**Exercise description**
Restate verbatim the span of lines below between the line with "t <> Leaf ->" and the line with "rights p /\", including those two lines, and only that span.

··· Materials provided ···

(** *** Insertion *)

Lemma insert_loop_ok x t : forall p,
  t <> Leaf -> balanced t -> path_ok p (height t) -> sorted (elems t) ->
  exists res, insert_loop x p t = Some res /\
    match res with
    | None => x ∈ elems t
    | Some t' => balanced t' /\ exists l1 l2, elems t = l1 ++ l2 /\ elems t' = lefts p ++ (l1 ++ x :: l2) ++ rights p /\
        (forall y, y ∈ l1 -> below y x) /\ (forall y, y ∈ l2 -> below x y)
    end.
Proof using Ord.
  induction t as [|l IHl e b r IHr]; intros p Hne Hb Hp Hs; [done|]. cbn [insert_loop]. rewrite compare_entries_ok.
  cbn [balanced elems height] in *. destruct Hb as (Eb & Rb & Bl & Br).
  apply sorted_app in Hs as (Sl & [Sr Her]%sorted_cons & Hlr).
  pose proof (cmp_range x e) as Rc. destruct (Z.eqb_spec (compare x e) 0) as [E0|E0].
  { apply cmp_eq in E0 as ->. eexists. split; [done|]. set_solver. }
  destruct (Z.eqb_spec (compare x e) 1) as [E1|E1]; cbn [link negb].
  - assert (below e x) as Hex by (unfold below; rewrite cmp_opp; lia).
    assert (forall y, y ∈ elems l ++ [e] -> below y x) as Hlx.
    { intros y [Hy| ->%list_elem_of_singleton]%elem_of_app; [|done]. eapply cmp_trans; [|exact Hex]. apply Hlr; [done|]. by left. }
    destruct r as [|rl re rb rr].
    + cbn [node_at]. destruct (rebalance_ok p l e b (Nd Leaf x 0 Leaf) true 1) as (t' & -> & Bt & Et);
        [done|by cbn|done|lia|cbn [height] in *; lia| |].
      { cbn [height] in *. by replace (1 + Z.max 0 0 - 1) with 0 by lia; rewrite Z.sub_0_r. }
      eexists. split; [done|]. split; [done|]. exists (elems l ++ [e]), []. rewrite Et. cbn [elems]. simplify_list_eq. set_solver.
    + destruct (IHr (Frame true e b l :: p)) as (res & -> & Hres); [done|done| |done|].
      { cbn [path_ok side entry fbalance other]. repeat split; try done; try lia. by rewrite Z.max_comm. }
      eexists. split; [done|]. destruct res as [t'|]; [|set_solver]. destruct Hres as (Bt & l1 & l2 & E12 & Et & H1 & H2).
      split; [done|]. exists (elems l ++ e :: l1), l2. rewrite E12, Et. cbn [lefts rights side entry other].
      simplify_list_eq. split; [done|]. split; [done|]. split; [|done]. set_solver.
  - assert (below x e) as Hxe by (unfold below; lia).
    assert (forall y, y ∈ e :: elems r -> below x y) as Hxr.
    { intros y [->|Hy]%elem_of_cons; [done|]. eapply cmp_trans; [exact Hxe|]. by apply Her. }
    destruct l as [|ll le lb lr].
    + cbn [node_at]. destruct (rebalance_ok p (Nd Leaf x 0 Leaf) e b r false 1) as (t' & -> & Bt & Et);
        [by cbn|done|done|lia|cbn [height] in *; lia| |].
      { cbn [height] in *. by replace (1 + Z.max 0 0 - 1) with 0 by lia; rewrite Z.sub_0_r. }
      eexists. split; [done|]. split; [done|]. exists [], (e :: elems r). rewrite Et. cbn [elems]. simplify_list_eq. set_solver.
    + destruct (IHl (Frame false e b r :: p)) as (res & -> & Hres); [done|done| |done|].
      { cbn [path_ok side entry fbalance other]. repeat split; try done; try lia. }
      eexists. split; [done|]. destruct res as [t'|]; [|set_solver]. destruct Hres as (Bt & l1 & l2 & E12 & Et & H1 & H2).
      split; [done|]. exists l1, (l2 ++ e :: elems r). rewrite E12, Et. cbn [lefts rights side entry other].
      simplify_list_eq. split; [done|]. split; [done|]. split; [done|]. set_solver.
Qed.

···

**Response below**
  t <> Leaf -> balanced t -> path_ok p (height t) -> sorted (elems t) ->
  exists res, insert_loop x p t = Some res /\
    match res with
    | None => x ∈ elems t
    | Some t' => balanced t' /\ exists l1 l2, elems t = l1 ++ l2 /\ elems t' = lefts p ++ (l1 ++ x :: l2) ++ rights p /\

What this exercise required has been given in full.